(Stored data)
(* ===== verification/Plic.v ===== *)
(** * Platform-level interrupt controller ([src/devices/plic.cpp])

    Sources 1 to [max_sources] have a priority and a pending bit; each
    context (a hart in machine or supervisor mode) has enable bits, a
    threshold and the level of its interrupt line. *)

From S2P Require Import Prelude Defs Device.

Record Context := mkCtx {
  threshold : Z;
  enables : list Z;
  hart_id : Z;
  supervisor_mode : bool;
  interrupt_line : bool }.

Record PLIC := mkPLIC {
  plic_start : Z;
  max_sources : Z;
  num_contexts : Z;
  pending_words_count : Z;
  enable_words_count : Z;
  last_irq_registered : Z;
  priorities : list Z;
  pending_words : list Z;
  contexts : list Context }.

Definition set_priorities (x : list Z) (p : PLIC) : PLIC :=
  mkPLIC (plic_start p) (max_sources p) (num_contexts p) (pending_words_count p) (enable_words_count p)
    (last_irq_registered p) x (pending_words p) (contexts p).
Definition set_pending_words (x : list Z) (p : PLIC) : PLIC :=
  mkPLIC (plic_start p) (max_sources p) (num_contexts p) (pending_words_count p) (enable_words_count p)
    (last_irq_registered p) (priorities p) x (contexts p).
Definition set_contexts (x : list Context) (p : PLIC) : PLIC :=
  mkPLIC (plic_start p) (max_sources p) (num_contexts p) (pending_words_count p) (enable_words_count p)
    (last_irq_registered p) (priorities p) (pending_words p) x.
Definition set_last_irq (x : Z) (p : PLIC) : PLIC :=
  mkPLIC (plic_start p) (max_sources p) (num_contexts p) (pending_words_count p) (enable_words_count p)
    x (priorities p) (pending_words p) (contexts p).

Definition set_line (l : bool) (c : Context) : Context :=
  mkCtx (threshold c) (enables c) (hart_id c) (supervisor_mode c) l.
Definition set_threshold (t : Z) (c : Context) : Context :=
  mkCtx t (enables c) (hart_id c) (supervisor_mode c) (interrupt_line c).
Definition set_enables (e : list Z) (c : Context) : Context :=
  mkCtx (threshold c) e (hart_id c) (supervisor_mode c) (interrupt_line c).

(** The constructor. *)
Definition plic_new (start harts sources : Z) : PLIC :=
  let words := (sources + 31) / 32 in
  mkPLIC start sources (harts * 2) words words 1
    (replicate (Z.to_nat (sources + 1)) 0) (replicate (Z.to_nat words) 0)
    ((fun i => mkCtx 0 (replicate (Z.to_nat words) 0) (i / 2) (i mod 2 =? 1) false) <$> seqZ 0 (harts * 2)).

(** [init_auto]. *)
Definition plic_init_auto (harts : Z) : PLIC := plic_new 0x0C000000 harts 64.

Definition acquire_irq : DM PLIC Z :=
  v ← dev last_irq_registered;
  _ ← upd (set_last_irq (u32 (v + 1)));
  mret v.

Definition last_irq (p : PLIC) : Z := s32 (last_irq_registered p - 1).

(** ** Selection of an interrupt *)

(** [std::countr_zero] of a non-zero word. *)
Fixpoint ctz_pos (p : positive) : Z := match p with xO p' => 1 + ctz_pos p' | _ => 0 end.
Definition countr_zero (x : Z) : Z := match x with Zpos p => ctz_pos p | _ => 32 end.

(** The best source found so far and its priority. *)
Definition Best : Type := Z * Z.

(** The body of [while(active)] for source [id]. *)
Definition consider (p : PLIC) (ctx : Context) (id : Z) (best : Best) : outcome Best :=
  if negb (id =? 0) && (id <=? max_sources p) then
    prio ← vget (priorities p) id;
    Ret (if (threshold ctx <? prio) && ((best.2 <? prio) || ((prio =? best.2) && (id <? best.1)))
         then (id, prio) else best)
  else Ret best.

(** [while(active)]: each pass clears the lowest set bit, so the 32 passes of
    [k] are enough. *)
Fixpoint scan_word (p : PLIC) (ctx : Context) (word active : Z) (best : Best) (k : nat) : outcome Best :=
  if active =? 0 then Ret best else
  match k with
  | O => Undef
  | S k' =>
      best ← consider p ctx (word * 32 + countr_zero active) best;
      scan_word p ctx word (Z.land active (active - 1)) best k'
  end.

- **Task brief**
Restate verbatim the first line above and all lines after it through the line containing "num_contexts : Z;"; omit the rest.

- **Written reply**
(* ===== verification/Plic.v ===== *)
(** * Platform-level interrupt controller ([src/devices/plic.cpp])

    Sources 1 to [max_sources] have a priority and a pending bit; each
    context (a hart in machine or supervisor mode) has enable bits, a
    threshold and the level of its interrupt line. *)

From S2P Require Import Prelude Defs Device.

Record Context := mkCtx {
  threshold : Z;
  enables : list Z;
  hart_id : Z;
  supervisor_mode : bool;
  interrupt_line : bool }.

Record PLIC := mkPLIC {
  plic_start : Z;
  max_sources : Z;
  num_contexts : Z;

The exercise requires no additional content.